Haverhill, Lynn, and Springfield are three of the ten Gateway Cities selected in December as the pilot TDI Districts in Development—along with Brockton, Holyoke, New Bedford, Peabody, Pittsfield, Revere and Worcester. As a part of the program, each will receive a range of real estate development services to support local visions for redevelopment, and to catalyze and leverage investments and economic activities. Everett and Malden are receiving directed regional planning and implementation assistance to advance their Districts’ TDI visions.

“As mayor of the City of Haverhill, I am thankful to MassDevelopment for this assistance and continued support for our activities. I am committed to furthering the transformative efforts underway in our downtown,” said Haverhill Mayor James Fiorentini. “We are excited to have Noah Koretz join with our partnership and help us to accomplish our goals in downtown Haverhill.”

To match three TDI Districts with the first cohort of TDI Fellows, MassDevelopment considered which TDI Districts had demonstrated the most need for additional capacity to advance their redevelopment plans. After narrowing down the pool of fellows applicants through multiple rounds of interviews the process culminated in a matching day in which the finalists met with representatives from Haverhill, Lynn and Springfield organized to help candidates to learn more about the needs of the Districts and for the Cities to learn more about candidates’ skill-sets.

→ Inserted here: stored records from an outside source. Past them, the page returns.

(* ===== verification/Merkle.v ===== *)
(** * Merkle summaries for anti-entropy ([src/pkg/crdt/merkle/merkle.go])

    A tree keeps one leaf hash per key and a root over the leaf hashes in key
    order.  Replicas compare roots and exchange the keys [Diff] reports.  The
    exactness of [Diff] rests on the absence of a SHA-256 collision among the
    inputs actually hashed, which the theorem states as such. *)

From S2P Require Import Prelude Sha256.
Local Open Scope Z_scope.

Record Tree := mkTree { leaves : gmap string (list Z); root : list Z }.

(** The framed bytes [leafHash] feeds to the hash. *)
Definition leafInput (key value : string) : list Z :=
  be_encode 8 (u64 (Z.of_nat (length (string_bytes key)))) ++ string_bytes key ++
  be_encode 8 (u64 (Z.of_nat (length (string_bytes value)))) ++ string_bytes value.

Definition leafHash (key value : string) : list Z := sha256 (leafInput key value).
#[global] Arguments leafHash : simpl never.

(** The concatenated leaf hashes in key order, for one order of the map range. *)
Definition rootInput (m : gmap string (list Z)) : list Z :=
  mjoin ((fun k => default [] (m !! k)) <$> sort_strings (map_to_list m).*1).

Definition computeRoot (m : gmap string (list Z)) : list Z := sha256 (rootInput m).

Definition leavesOf (kv : gmap string string) : gmap string (list Z) :=
  range_fold (fun out k v => <[k := leafHash k v]> out) ∅ kv.

Definition Tree_New (kv : gmap string string) : Tree :=
  let m := leavesOf kv in mkTree m (computeRoot m).

Definition Tree_Root (t : Tree) : list Z := root t.

Definition Tree_Equal (t other : Tree) : bool := bool_decide (root t = root other).

(** One loop of [Diff]: the keys of [a] missing from [b] or with another hash. *)
Definition diff_into (a b : gmap string (list Z)) (diff : gset string) : gset string :=
  range_fold (fun diff k lh =>
    match b !! k with
    | Some oh => if decide (oh <> lh) then {[k]} ∪ diff else diff
    | None => {[k]} ∪ diff
    end) diff a.

Definition Tree_Diff (t other : Tree) : list string :=
  if Tree_Equal t other then []
  else sort_strings (elements (diff_into (leaves other) (leaves t) (diff_into (leaves t) (leaves other) ∅))).

(** ** Framing *)

(** The length prefixes make the leaf input injective: distinct pairs are never
    hashed from the same bytes. *)
Lemma leafInput_inj k v k' v' :
  Z.of_nat (length (string_bytes k)) <= MaxUint64 -> Z.of_nat (length (string_bytes k')) <= MaxUint64 ->
  Z.of_nat (length (string_bytes v)) <= MaxUint64 -> Z.of_nat (length (string_bytes v')) <= MaxUint64 ->
  leafInput k v = leafInput k' v' -> k = k' /\ v = v'.
Proof.
  intros Hk Hk' Hv Hv'. unfold leafInput. rewrite !u64_id by int_lia. intros Heq.
  apply app_inj_1 in Heq as [Hlen Heq]; [|by rewrite !be_encode_length].
  apply be_encode_inj in Hlen; [|cbn; int_lia..].
  apply app_inj_1 in Heq as [Hks Heq]; [|lia].
  apply app_inj_1 in Heq as [_ Hvs]; [|by rewrite !be_encode_length].
  split; by apply string_bytes_inj.
Qed.

Lemma leavesOf_lookup kv k : leavesOf kv !! k = leafHash k <$> kv !! k.
Proof.
  unfold leavesOf. rewrite (range_fold_keyed _ (fun i _ v => Some (leafHash i v))).
  - by destruct (kv !! k).
  - intros out i v j. case_decide; simplify_map_eq; done.
Qed.

Lemma elem_of_diff_into a b diff k :
  k ∈ diff_into a b diff <-> k ∈ diff \/ (exists lh, a !! k = Some lh /\ b !! k <> Some lh).
Proof.
  trans (k ∈ diff \/ exists lh, (k, lh) ∈ map_to_list a /\ b !! k <> Some lh);
    [|do 2 f_equiv; intros lh; by rewrite elem_of_map_to_list].
  unfold diff_into, range_fold. generalize (map_to_list a) as l. intros l. revert diff.
  induction l as [|[i lh] l IH]; intros diff; cbn [foldl fst snd]; [set_solver|].
  rewrite IH. clear IH. setoid_rewrite elem_of_cons.
  destruct (b !! i) eqn:Hi; [case_decide|]; rewrite ?elem_of_union, ?elem_of_singleton; naive_solver.
Qed.

Lemma diff_iff kv kv' k :
  k ∈ diff_into (leavesOf kv') (leavesOf kv) (diff_into (leavesOf kv) (leavesOf kv') ∅) <->
  leafHash k <$> kv !! k <> leafHash k <$> kv' !! k.
Proof.
  rewrite !elem_of_diff_into, !leavesOf_lookup.
  rewrite elem_of_empty. destruct (kv !! k) as [v|], (kv' !! k) as [v'|]; cbn.
  - destruct (decide (leafHash k v = leafHash k v')) as [->|Hne]; naive_solver.
  - naive_solver.
  - naive_solver.
  - naive_solver.
Qed.

(** ** Roots *)

(** Every string of the map has a Go [int] length. *)
Definition lengths_fit (kv : gmap string string) : Prop :=
  map_Forall (fun k v => Z.of_nat (length (string_bytes k)) <= MaxInt64 /\
                         Z.of_nat (length (string_bytes v)) <= MaxInt64) kv.

(** The byte strings hashed while building the tree of [kv]. *)
Definition hashed_inputs (kv : gmap string string) : list (list Z) :=
  rootInput (leavesOf kv) :: ((fun p => leafInput p.1 p.2) <$> map_to_list kv).

Definition keys_in_order (kv : gmap string string) : list string := sort_strings (map_to_list kv).*1.

Lemma elem_of_keys_in_order kv k : k ∈ keys_in_order kv <-> is_Some (kv !! k).
Proof.
  unfold keys_in_order. rewrite sort_strings_perm, list_elem_of_fmap. split.
  - intros [[k' v] [-> Hin]]. apply elem_of_map_to_list in Hin. by exists v.
  - intros [v Hv]. exists (k, v). by rewrite elem_of_map_to_list.
Qed.

Lemma leaves_keys kv : (map_to_list (leavesOf kv)).*1 ≡ₚ (map_to_list kv).*1.
Proof.
  apply NoDup_Permutation; [apply NoDup_fst_map_to_list..|].
  intros k. rewrite !list_elem_of_fmap. split; intros [[k' v] [-> Hin]]; cbn;
    apply elem_of_map_to_list in Hin; [rewrite leavesOf_lookup in Hin|].
  - apply fmap_Some in Hin as (w & Hw & _). exists (k', w). by rewrite elem_of_map_to_list.
  - exists (k', leafHash k' v). by rewrite elem_of_map_to_list, leavesOf_lookup, Hin.
Qed.

Lemma rootInput_leaves kv :
  rootInput (leavesOf kv) = mjoin ((fun k => leafHash k (default EmptyString (kv !! k))) <$> keys_in_order kv).
Proof.
  unfold rootInput. rewrite (sort_strings_proper _ _ (leaves_keys kv)). f_equal.
  apply list_fmap_ext. intros i k Hk. rewrite leavesOf_lookup.
  apply list_elem_of_lookup_2, elem_of_keys_in_order in Hk as [v ->]. done.
Qed.

Section exact.
Context (kv kv' : gmap string string).
Hypothesis Hfit : lengths_fit kv.
Hypothesis Hfit' : lengths_fit kv'.
Hypothesis Hcf : collision_free (hashed_inputs kv ++ hashed_inputs kv').

Lemma leafInput_hashed k v m : m !! k = Some v -> leafInput k v ∈ hashed_inputs m.
Proof.
  intros Hk. apply list_elem_of_further, list_elem_of_fmap. exists (k, v).
  by rewrite elem_of_map_to_list.
Qed.

Lemma leafHash_inj k v k' v' :
  kv !! k = Some v -> kv' !! k' = Some v' -> leafHash k v = leafHash k' v' -> k = k' /\ v = v'.
Proof using All.
  intros Hk Hk' Heq. destruct (Hfit _ _ Hk), (Hfit' _ _ Hk').
  apply leafInput_inj; [int_lia..|]. revert Heq. apply (collision_free_use _ _ _ Hcf);
    apply elem_of_app; eauto using leafInput_hashed.
Qed.

Lemma root_injective : computeRoot (leavesOf kv) = computeRoot (leavesOf kv') -> kv = kv'.
Proof using All.
  intros Heq. apply (collision_free_use _ _ _ Hcf) in Heq;
    [|apply elem_of_app; unfold hashed_inputs; set_solver..].
  rewrite !rootInput_leaves in Heq. apply (mjoin_chunks 32) in Heq;
    [|done|apply Forall_fmap, Forall_true; intros; apply sha256_length..].
  assert (Forall2 (fun k k' => k = k' /\ kv !! k = kv' !! k) (keys_in_order kv) (keys_in_order kv')) as HF.
  { apply Forall2_same_length_lookup. split; [by apply (f_equal length) in Heq; rewrite !length_fmap in Heq|].
    intros i k k' Hk Hk'. apply (f_equal (.!! i)) in Heq as Hh.
    rewrite !list_lookup_fmap, Hk, Hk' in Hh. cbn in Hh.
    apply list_elem_of_lookup_2, elem_of_keys_in_order in Hk as [v Hv], Hk' as [v' Hv'].
    rewrite Hv, Hv' in Hh. apply (inj Some) in Hh. cbn in Hh. destruct (leafHash_inj _ _ _ _ Hv Hv' Hh) as [<- <-].
    split; congruence. }
  assert (keys_in_order kv = keys_in_order kv') as Hkeys.
  { apply list_eq_Forall2. eapply Forall2_impl; [exact HF|]. by intros ?? [??]. }
  apply map_eq. intros k. destruct (decide (k ∈ keys_in_order kv)) as [Hin|Hout].
  - rewrite <- Hkeys in HF. apply list_elem_of_lookup in Hin as [i Hi].
    by destruct (Forall2_lookup_lr _ _ _ _ _ _ HF Hi Hi).
  - pose proof Hout as Hout'. rewrite Hkeys in Hout'. rewrite elem_of_keys_in_order in Hout, Hout'.
    rewrite <- eq_None_not_Some in Hout, Hout'. congruence.
Qed.

End exact.

(** Anti-entropy ships exactly what differs.  For any two key/value sets,
    [Diff] of their trees is a sorted list without repetition that holds a key
    exactly when the two sets disagree on it (by value or by presence), and
    [Equal] is equality of the sets; the only hypothesis is that SHA-256 has no
    collision among the byte strings hashed for the two trees. *)
Theorem merkle_diff_exact (kv kv' : gmap string string) :
  lengths_fit kv -> lengths_fit kv' -> collision_free (hashed_inputs kv ++ hashed_inputs kv') ->
  StronglySorted String.le (Tree_Diff (Tree_New kv) (Tree_New kv')) /\
  NoDup (Tree_Diff (Tree_New kv) (Tree_New kv')) /\
  (forall k, k ∈ Tree_Diff (Tree_New kv) (Tree_New kv') <-> kv !! k <> kv' !! k) /\
  (Tree_Equal (Tree_New kv) (Tree_New kv') = true <-> kv = kv').
Proof.
  intros Hfit Hfit' Hcf.
  assert (Tree_Equal (Tree_New kv) (Tree_New kv') = true <-> kv = kv') as Hequal.
  { unfold Tree_Equal. rewrite bool_decide_eq_true. split; [by apply root_injective|by intros ->]. }
  split_and!; [| | |done]; unfold Tree_Diff; destruct (Tree_Equal _ _) eqn:Heq.
  - constructor.
  - apply sort_strings_sorted.
  - constructor.
  - rewrite sort_strings_perm. apply NoDup_elements.
  - intros k. rewrite (proj1 Hequal eq_refl). split; [by intros ?%elem_of_nil|done].
  - intros k. rewrite sort_strings_perm, elem_of_elements. cbn [leaves Tree_New].
    rewrite diff_iff. destruct (kv !! k) as [v|] eqn:Hk, (kv' !! k) as [v'|] eqn:Hk'; cbn; [|done..].
    split; intros Hne Hc; apply Hne; [congruence|]. apply (inj Some) in Hc.
    by destruct (leafHash_inj kv kv' Hfit Hfit' Hcf k v k v' Hk Hk' Hc) as [_ ->].
Qed.

Lemma merkle_diff_exact_witness :
  Tree_Diff (Tree_New {["a" := "1"; "b" := "2"]}) (Tree_New {["b" := "3"; "c" := "4"]}) = ["a"; "b"; "c"] /\
  (Tree_Equal (Tree_New {["a" := "1"; "b" := "2"]}) (Tree_New {["b" := "3"; "c" := "4"]}) = true <->
   ({["a" := "1"; "b" := "2"]} : gmap string string) = {["b" := "3"; "c" := "4"]}).
Proof.
  split; [by vm_compute|].
  refine (proj2 (proj2 (proj2 (merkle_diff_exact _ _ _ _ _)))).
  - by_eval.
  - by_eval.
  - by_eval.
Defined.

The fellows begin work late this month, starting with an extensive orientation including a week at MassDevelopment and a week shadowing public, private and nonprofit organizations involved in their host TDI District’s redevelopment planning.

As the Fellows begin work, all ten of the TDI Districts will be signing Memoranda of Agreement with MassDevelopment regarding the initial assistance they will receive through TDI, and MassDevelopment is scheduling kickoff meetings with each District in May and June. The two additional Gateway Cities selected for regional planning services, Everett and Malden, will have an Urban Land Institute Technical Assistance Panel (ULI TAP) in June.

The ten Districts in Development for the program’s pilot year were chosen from the 26 Gateway Cities’ submissions to the 2014 Call for Districts, in which all identified local collaborative partnerships, strategic district visions, and community engagement plans. Gateway Cities that were not designated this pilot year are eligible and encouraged to submit for future rounds. All twenty-six Gateway Cities, in addition to all Massachusetts cities and towns, will continue to receive and be eligible for typical MassDevelopment services.

TDI also provides resources for all Gateway Cities with Cowork grants for innovative collaborative workspaces, and small Placemaking grants of $1,000 to $10,000 for small-scale projects supportive of district visions to help build community identity while supporting improvement of public spaces—such as pocket parks, pop-up stores, community gardens, and farmers’ markets. The Placemaking grant program will be launched in late April to the twenty-six Gateway Cities’ districts.

MassDevelopment, the state’s finance and development agency, works with businesses, nonprofits, financial institutions, and communities to stimulate economic growth across the Commonwealth. During FY2014, MassDevelopment financed or managed 314 projects generating investment of more than $2.9 billion in the Massachusetts economy. These projects are projected to create more than 6,300 jobs and build or rehabilitate more than 1,600 residential units.